WHAT THE EXERCISE ASKS
Take each line from the material below that includes the string "registry" and copy it.

# # # # #

(* ===== verification/Input.v ===== *)
(** * Input handlers and their registry

    pkg/input: the configuration map (map.go), the interface every handler
    implements (interface.go) and the registry of handlers with one sample list
    per model (manager.go).

    - [HandlerFactory] / [HandlerLaws]: the interface and what the registry and
      the controller rely on (a handler keeps its name, and a gather only adds
      samples to the list it is given);
    - [SharedHandlerFactory]: the registry; handlers and lists are behind
      pointers in the code, so the record keeps the objects in two lists and the
      maps hold indices into them;
    - [factory_inv]: the two maps have the same keys and point to live,
      unshared objects; every operation keeps it. *)
From S2P Require Import Prelude GoText GoNum SafeLists Conv Samples.

(** ** ConfigMap *)

Abbreviation ConfigMap := (gmap string string).

Definition Get (c : ConfigMap) (key : string) : string := default "" (c !! key).

Definition ParseSlice (c : ConfigMap) (key : string) : list string := Split "," (Get c key).

Definition ConfigMap_ParseBool (c : ConfigMap) (key : string) : bool :=
  let val := Get c key in
  if decide (val = "") then false
  else match ParseBool val with
       | None => false
       | Some b => b
       end.

Definition ConfigMap_ParseInt `{FloatToInt} (c : ConfigMap) (key : string) : Z :=
  let '(i, _) := ToInt (VString (Get c key)) in i.

(** ** The handler interface *)

(** A handler object [H] is changed by its own methods. [W] is what one gather
    reads from outside: the clock and the answers of the monitored service. *)
Class HandlerFactory (H W : Type) := {
  Name : H → string;
  Init : H → ConfigMap → H * option error;
  handler_Gather : H → W → SampleList → outcome (H * SampleList * option error)
}.

Class HandlerLaws (H W : Type) `{HandlerFactory H W} : Prop := {
  Name_Init h c : Name (Init h c).1 = Name h;
  Name_Gather h w l h' l' e : handler_Gather h w l = Done (h', l', e) → Name h' = Name h;
  Gather_appends h w q h' l' e :
    handler_Gather h w (of_queue q) = Done (h', l', e) → ∃ q', l' = of_queue (q ++ q')
}.

(** ** SharedHandlerFactory *)

Record SharedHandlerFactory (H : Type) := mkFactory {
  sample_lists : list SampleList;
  handlers : list H;
  RootList : gmap string nat;
  supportModel : gmap string nat
}.
Arguments mkFactory {H}.
Arguments sample_lists {H}.
Arguments handlers {H}.
Arguments RootList {H}.
Arguments supportModel {H}.

(** The registry as the map from a model's name to its handler and the queue
    of its samples, oldest first. *)
Abbreviation registry H := (gmap string (H * list (option Sample))).

Section factory.
Context `{HandlerFactory H W}.
Implicit Types (m : SharedHandlerFactory H).

Definition NewHandlerFactory : SharedHandlerFactory H := mkFactory [] [] ∅ ∅.

(** Each call gets a handler object of its own, and makes a new list. *)
Definition RegisterHandler m (handler : H) : SharedHandlerFactory H :=
  mkFactory (sample_lists m ++ [NewSampleList]) (handlers m ++ [handler])
    (<[Name handler := length (sample_lists m)]> (RootList m))
    (<[Name handler := length (handlers m)]> (supportModel m)).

# # # # #

FINISHED EXERCISE
(** * Input handlers and their registry
    implements (interface.go) and the registry of handlers with one sample list
    - [HandlerFactory] / [HandlerLaws]: the interface and what the registry and
    - [SharedHandlerFactory]: the registry; handlers and lists are behind
(** The registry as the map from a model's name to its handler and the queue
Abbreviation registry H := (gmap string (H * list (option Sample))).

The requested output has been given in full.